Start of The data

Definition check_chain (configured : string) (reported : option string) :
  result ChainCheck FacilitatorError :=
  match trim <$> reported with
  | None => Ok NotReported
  | Some r =>
      if is_empty r then Ok NotReported
      else if eq_ignore_ascii_case r (trim configured) then Ok Matches
      else Err (ChainMismatch r configured)
  end.

(** The objects a transaction pins, gas coins last. *)
Definition pinned_objects (t : Transaction) : list ObjectReference :=
  (match t.(kind) with
   | ProgrammableTransaction inputs =>
       omap (λ i, match i with
                  | ImmutableOrOwned r | Receiving r => Some r
                  | SharedInput | OtherInput => None
                  end) inputs
   | OtherKind => []
   end) ++ t.(gas_objects).

Section Verifier.
Context `{!Codecs, !SuiSdk} {N : Type} `{!SuiNode N}.

(** One remote call. *)
Definition rpc {A} (c : Call) (f : N → A * N) : M (Chain N) A :=
  λ w, let '(a, n) := f w.(node) in (a, mkChain n (w.(calls) ++ [c])).

Definition connect (grpc_url : string) : result () FacilitatorError :=
  map_err (λ e, Rpc ("connecting to " +:+ grpc_url +:+ ": " +:+ e)) (node_connect grpc_url).

Definition decode (p : SuiExactPayload) : result (bytes * bytes) FacilitatorError :=
  t <-? map_err (λ e, malformed ("transaction is not valid base64: " +:+ e))
          (b64_decode (trim p.(transaction))) ;;
  s <-? map_err (λ e, malformed ("signature is not valid base64: " +:+ e))
          (b64_decode (trim p.(signature))) ;;
  Ok (t, s).

(** One iteration of the loop over the pinned objects. *)
Definition assert_live (r : ObjectReference) : M (Chain N) (result () FacilitatorError) :=
  response <-- rpc (CallGetObject r.(object_id)) (node_get_object r.(object_id)) ;;;
  let check current :=
    match current with
    | Some v => if v =? r.(version) then Ok ()
                else Err (StaleInput r.(object_id) r.(version) current)
    | None => Err (StaleInput r.(object_id) r.(version) current)
    end in
  ret match response with
      | Ok o => check (o ≫= obj_version)
      | Err (StatusNotFound _) => check None
      | Err (StatusOther e) => Err (Rpc ("GetObject(" +:+ r.(object_id) +:+ "): " +:+ e))
      end.

Fixpoint all_live (l : list ObjectReference) : M (Chain N) (result () FacilitatorError) :=
  match l with
  | [] => ret (Ok ())
  | r :: l => _ <-! assert_live r ;;; all_live l
  end.

Definition assert_inputs_are_live (t : Transaction) : M (Chain N) (result () FacilitatorError) :=
  all_live (pinned_objects t).

(** Step 2 of the scheme. *)
Definition check_signature (transaction_bytes : bytes) (sender : string) (sig : UserSignature) :
  M (Chain N) (result () FacilitatorError) :=
  response <-- rpc (CallVerifySignature transaction_bytes sender)
                   (node_verify_signature transaction_bytes sig sender) ;;;
  ret match response with
      | Err e => Err (Rpc ("VerifySignature: " +:+ e))
      | Ok r => if unwrap_or r.(is_valid) false then Ok ()
                else Err (InvalidSignature (unwrap_or r.(reason) "signature did not verify"))
      end.

(** Step 3. *)
Definition simulate (transaction_bytes : bytes) :
  M (Chain N) (result ExecutedTransaction FacilitatorError) :=
  response <-- rpc (CallSimulate transaction_bytes) (node_simulate transaction_bytes) ;;;
  ret match response with
      | Err e => Err (Rpc ("SimulateTransaction: " +:+ e))
      | Ok None => Err (SimulationFailed "simulation returned no transaction")
      | Ok (Some executed) =>
          match failed_status executed with
          | Some s => Err (SimulationFailed (status_text s "transaction would not succeed"))
          | None => Ok executed
          end
      end.

Definition parse (p : SuiExactPayload) : result (bytes * Transaction * UserSignature) FacilitatorError :=
  tb <-? decode p ;;
  let '(transaction_bytes, signature_bytes) := tb in
  t <-? map_err (λ e, malformed ("transaction is not valid BCS TransactionData: " +:+ e))
          (bcs_transaction transaction_bytes) ;;
  s <-? map_err (λ e, malformed ("signature is not a valid Sui user signature: " +:+ e))
          (user_signature signature_bytes) ;;
  Ok (transaction_bytes, t, s).

Definition verify (p : SuiExactPayload) (r : PaymentRequirements) :
  M (Chain N) (result VerifiedPayment FacilitatorError) :=
  parsed <-! ret (parse p) ;;;
  let '(transaction_bytes, t, sig) := parsed in
  _ <-! check_signature transaction_bytes t.(sender) sig ;;;
  executed <-! simulate transaction_bytes ;;;
  _ <-! assert_inputs_are_live t ;;;
  _ <-! ret (assert_credits executed.(balance_changes) r) ;;;
  ret (Ok {| v_payer := t.(sender); v_digest := unwrap_or executed.(digest) "" |}).

Definition settle (p : SuiExactPayload) : M (Chain N) (result string FacilitatorError) :=
  tb <-! ret (decode p) ;;;
  let '(transaction_bytes, signature_bytes) := tb in
  sig <-! ret (map_err (λ e, malformed ("signature is not a valid Sui user signature: " +:+ e))
                       (user_signature signature_bytes)) ;;;
  response <-- rpc (CallExecute transaction_bytes) (node_execute transaction_bytes [sig]) ;;;
  ret match response with
      | Err e => Err (SettlementFailed ("ExecuteTransaction: " +:+ e))
      | Ok None => Err (SettlementFailed "execution returned no transaction")
      | Ok (Some executed) =>
          match failed_status executed with
          | Some s => Err (SettlementFailed (status_text s "transaction failed on chain"))
          | None => Ok (unwrap_or executed.(digest) "")
          end
      end.

Definition reported_chain : M (Chain N) (result (option string) FacilitatorError) :=
  response <-- rpc CallServiceInfo node_service_info ;;;
  ret (map_err (λ e, Rpc ("GetServiceInfo: " +:+ e)) response).
End Verifier.

(** ** Lemmas *)

Lemma wrap_i128_mod a b : a mod 2 ^ 128 = b mod 2 ^ 128 → wrap_i128 a = wrap_i128 b.
Proof.
  intros Heq. unfold wrap_i128. f_equal.
  rewrite (Z.add_mod a), (Z.add_mod b), Heq by lia. done.
Qed.

Lemma wrap_i128_eqm a : wrap_i128 a mod 2 ^ 128 = a mod 2 ^ 128.
Proof.
  unfold wrap_i128. rewrite Zminus_mod_idemp_l. f_equal. lia.
Qed.

(** The wrapped running sum is the sum, wrapped once. *)
Lemma i128_sum_wraps l : i128_sum l = wrap_i128 (foldr Z.add 0 l).
Proof.
  unfold i128_sum.
  assert (∀ a, wrap_i128 a = a → fold_left (λ a b, wrap_i128 (a + b)) l a
                                = wrap_i128 (a + foldr Z.add 0 l)) as Hl.
  { induction l as [|x l IH]; intros a Ha; cbn [fold_left foldr].
    - by rewrite Z.add_0_r.
    - rewrite IH.
      + apply wrap_i128_mod. rewrite Z.add_mod, wrap_i128_eqm, <- Z.add_mod by lia.
        f_equal. lia.
      + apply wrap_i128_small. unfold wrap_i128, i128_min, i128_max.
        pose proof (Z.mod_pos_bound (a + x + 2 ^ 127) (2 ^ 128)). lia. }
  rewrite Hl; [done | reflexivity].
Qed.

End of The data

Required action
Return the records in their entirety. Keep every character as it is.

Output of the task
Definition check_chain (configured : string) (reported : option string) :
  result ChainCheck FacilitatorError :=
  match trim <$> reported with
  | None => Ok NotReported
  | Some r =>
      if is_empty r then Ok NotReported
      else if eq_ignore_ascii_case r (trim configured) then Ok Matches
      else Err (ChainMismatch r configured)
  end.

(** The objects a transaction pins, gas coins last. *)
Definition pinned_objects (t : Transaction) : list ObjectReference :=
  (match t.(kind) with
   | ProgrammableTransaction inputs =>
       omap (λ i, match i with
                  | ImmutableOrOwned r | Receiving r => Some r
                  | SharedInput | OtherInput => None
                  end) inputs
   | OtherKind => []
   end) ++ t.(gas_objects).

Section Verifier.
Context `{!Codecs, !SuiSdk} {N : Type} `{!SuiNode N}.

(** One remote call. *)
Definition rpc {A} (c : Call) (f : N → A * N) : M (Chain N) A :=
  λ w, let '(a, n) := f w.(node) in (a, mkChain n (w.(calls) ++ [c])).

Definition connect (grpc_url : string) : result () FacilitatorError :=
  map_err (λ e, Rpc ("connecting to " +:+ grpc_url +:+ ": " +:+ e)) (node_connect grpc_url).

Definition decode (p : SuiExactPayload) : result (bytes * bytes) FacilitatorError :=
  t <-? map_err (λ e, malformed ("transaction is not valid base64: " +:+ e))
          (b64_decode (trim p.(transaction))) ;;
  s <-? map_err (λ e, malformed ("signature is not valid base64: " +:+ e))
          (b64_decode (trim p.(signature))) ;;
  Ok (t, s).

(** One iteration of the loop over the pinned objects. *)
Definition assert_live (r : ObjectReference) : M (Chain N) (result () FacilitatorError) :=
  response <-- rpc (CallGetObject r.(object_id)) (node_get_object r.(object_id)) ;;;
  let check current :=
    match current with
    | Some v => if v =? r.(version) then Ok ()
                else Err (StaleInput r.(object_id) r.(version) current)
    | None => Err (StaleInput r.(object_id) r.(version) current)
    end in
  ret match response with
      | Ok o => check (o ≫= obj_version)
      | Err (StatusNotFound _) => check None
      | Err (StatusOther e) => Err (Rpc ("GetObject(" +:+ r.(object_id) +:+ "): " +:+ e))
      end.

Fixpoint all_live (l : list ObjectReference) : M (Chain N) (result () FacilitatorError) :=
  match l with
  | [] => ret (Ok ())
  | r :: l => _ <-! assert_live r ;;; all_live l
  end.

Definition assert_inputs_are_live (t : Transaction) : M (Chain N) (result () FacilitatorError) :=
  all_live (pinned_objects t).

(** Step 2 of the scheme. *)
Definition check_signature (transaction_bytes : bytes) (sender : string) (sig : UserSignature) :
  M (Chain N) (result () FacilitatorError) :=
  response <-- rpc (CallVerifySignature transaction_bytes sender)
                   (node_verify_signature transaction_bytes sig sender) ;;;
  ret match response with
      | Err e => Err (Rpc ("VerifySignature: " +:+ e))
      | Ok r => if unwrap_or r.(is_valid) false then Ok ()
                else Err (InvalidSignature (unwrap_or r.(reason) "signature did not verify"))
      end.

(** Step 3. *)
Definition simulate (transaction_bytes : bytes) :
  M (Chain N) (result ExecutedTransaction FacilitatorError) :=
  response <-- rpc (CallSimulate transaction_bytes) (node_simulate transaction_bytes) ;;;
  ret match response with
      | Err e => Err (Rpc ("SimulateTransaction: " +:+ e))
      | Ok None => Err (SimulationFailed "simulation returned no transaction")
      | Ok (Some executed) =>
          match failed_status executed with
          | Some s => Err (SimulationFailed (status_text s "transaction would not succeed"))
          | None => Ok executed
          end
      end.

Definition parse (p : SuiExactPayload) : result (bytes * Transaction * UserSignature) FacilitatorError :=
  tb <-? decode p ;;
  let '(transaction_bytes, signature_bytes) := tb in
  t <-? map_err (λ e, malformed ("transaction is not valid BCS TransactionData: " +:+ e))
          (bcs_transaction transaction_bytes) ;;
  s <-? map_err (λ e, malformed ("signature is not a valid Sui user signature: " +:+ e))
          (user_signature signature_bytes) ;;
  Ok (transaction_bytes, t, s).

Definition verify (p : SuiExactPayload) (r : PaymentRequirements) :
  M (Chain N) (result VerifiedPayment FacilitatorError) :=
  parsed <-! ret (parse p) ;;;
  let '(transaction_bytes, t, sig) := parsed in
  _ <-! check_signature transaction_bytes t.(sender) sig ;;;
  executed <-! simulate transaction_bytes ;;;
  _ <-! assert_inputs_are_live t ;;;
  _ <-! ret (assert_credits executed.(balance_changes) r) ;;;
  ret (Ok {| v_payer := t.(sender); v_digest := unwrap_or executed.(digest) "" |}).

Definition settle (p : SuiExactPayload) : M (Chain N) (result string FacilitatorError) :=
  tb <-! ret (decode p) ;;;
  let '(transaction_bytes, signature_bytes) := tb in
  sig <-! ret (map_err (λ e, malformed ("signature is not a valid Sui user signature: " +:+ e))
                       (user_signature signature_bytes)) ;;;
  response <-- rpc (CallExecute transaction_bytes) (node_execute transaction_bytes [sig]) ;;;
  ret match response with
      | Err e => Err (SettlementFailed ("ExecuteTransaction: " +:+ e))
      | Ok None => Err (SettlementFailed "execution returned no transaction")
      | Ok (Some executed) =>
          match failed_status executed with
          | Some s => Err (SettlementFailed (status_text s "transaction failed on chain"))
          | None => Ok (unwrap_or executed.(digest) "")
          end
      end.

Definition reported_chain : M (Chain N) (result (option string) FacilitatorError) :=
  response <-- rpc CallServiceInfo node_service_info ;;;
  ret (map_err (λ e, Rpc ("GetServiceInfo: " +:+ e)) response).
End Verifier.

(** ** Lemmas *)

Lemma wrap_i128_mod a b : a mod 2 ^ 128 = b mod 2 ^ 128 → wrap_i128 a = wrap_i128 b.
Proof.
  intros Heq. unfold wrap_i128. f_equal.
  rewrite (Z.add_mod a), (Z.add_mod b), Heq by lia. done.
Qed.

Lemma wrap_i128_eqm a : wrap_i128 a mod 2 ^ 128 = a mod 2 ^ 128.
Proof.
  unfold wrap_i128. rewrite Zminus_mod_idemp_l. f_equal. lia.
Qed.

(** The wrapped running sum is the sum, wrapped once. *)
Lemma i128_sum_wraps l : i128_sum l = wrap_i128 (foldr Z.add 0 l).
Proof.
  unfold i128_sum.
  assert (∀ a, wrap_i128 a = a → fold_left (λ a b, wrap_i128 (a + b)) l a
                                = wrap_i128 (a + foldr Z.add 0 l)) as Hl.
  { induction l as [|x l IH]; intros a Ha; cbn [fold_left foldr].
    - by rewrite Z.add_0_r.
    - rewrite IH.
      + apply wrap_i128_mod. rewrite Z.add_mod, wrap_i128_eqm, <- Z.add_mod by lia.
        f_equal. lia.
      + apply wrap_i128_small. unfold wrap_i128, i128_min, i128_max.
        pose proof (Z.mod_pos_bound (a + x + 2 ^ 127) (2 ^ 128)). lia. }
  rewrite Hl; [done | reflexivity].
Qed.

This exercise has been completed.